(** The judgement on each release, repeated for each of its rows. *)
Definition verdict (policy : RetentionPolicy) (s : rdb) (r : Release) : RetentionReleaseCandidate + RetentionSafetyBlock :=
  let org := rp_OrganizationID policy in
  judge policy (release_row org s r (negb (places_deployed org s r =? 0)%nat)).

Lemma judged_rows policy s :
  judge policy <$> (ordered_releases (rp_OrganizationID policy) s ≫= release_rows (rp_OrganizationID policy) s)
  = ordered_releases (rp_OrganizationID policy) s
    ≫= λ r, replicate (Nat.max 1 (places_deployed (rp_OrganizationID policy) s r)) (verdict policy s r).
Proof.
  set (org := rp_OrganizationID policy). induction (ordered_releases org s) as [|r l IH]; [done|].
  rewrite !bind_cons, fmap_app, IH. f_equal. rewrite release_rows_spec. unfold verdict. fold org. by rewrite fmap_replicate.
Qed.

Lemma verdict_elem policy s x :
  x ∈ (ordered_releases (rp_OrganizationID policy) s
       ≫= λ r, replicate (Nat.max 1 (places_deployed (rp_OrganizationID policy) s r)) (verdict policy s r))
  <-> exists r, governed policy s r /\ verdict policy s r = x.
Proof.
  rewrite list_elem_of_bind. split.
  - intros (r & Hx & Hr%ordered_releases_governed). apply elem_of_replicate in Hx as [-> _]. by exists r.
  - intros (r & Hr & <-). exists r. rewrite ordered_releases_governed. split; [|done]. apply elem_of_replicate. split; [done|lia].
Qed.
----------------------------------------
_Requirement_
Above are some records; extract every one of them exactly.

_Result for this task_
(** The judgement on each release, repeated for each of its rows. *)
Definition verdict (policy : RetentionPolicy) (s : rdb) (r : Release) : RetentionReleaseCandidate + RetentionSafetyBlock :=
  let org := rp_OrganizationID policy in
  judge policy (release_row org s r (negb (places_deployed org s r =? 0)%nat)).

Lemma judged_rows policy s :
  judge policy <$> (ordered_releases (rp_OrganizationID policy) s ≫= release_rows (rp_OrganizationID policy) s)
  = ordered_releases (rp_OrganizationID policy) s
    ≫= λ r, replicate (Nat.max 1 (places_deployed (rp_OrganizationID policy) s r)) (verdict policy s r).
Proof.
  set (org := rp_OrganizationID policy). induction (ordered_releases org s) as [|r l IH]; [done|].
  rewrite !bind_cons, fmap_app, IH. f_equal. rewrite release_rows_spec. unfold verdict. fold org. by rewrite fmap_replicate.
Qed.

Lemma verdict_elem policy s x :
  x ∈ (ordered_releases (rp_OrganizationID policy) s
       ≫= λ r, replicate (Nat.max 1 (places_deployed (rp_OrganizationID policy) s r)) (verdict policy s r))
  <-> exists r, governed policy s r /\ verdict policy s r = x.
Proof.
  rewrite list_elem_of_bind. split.
  - intros (r & Hx & Hr%ordered_releases_governed). apply elem_of_replicate in Hx as [-> _]. by exists r.
  - intros (r & Hr & <-). exists r. rewrite ordered_releases_governed. split; [|done]. apply elem_of_replicate. split; [done|lia].
Qed.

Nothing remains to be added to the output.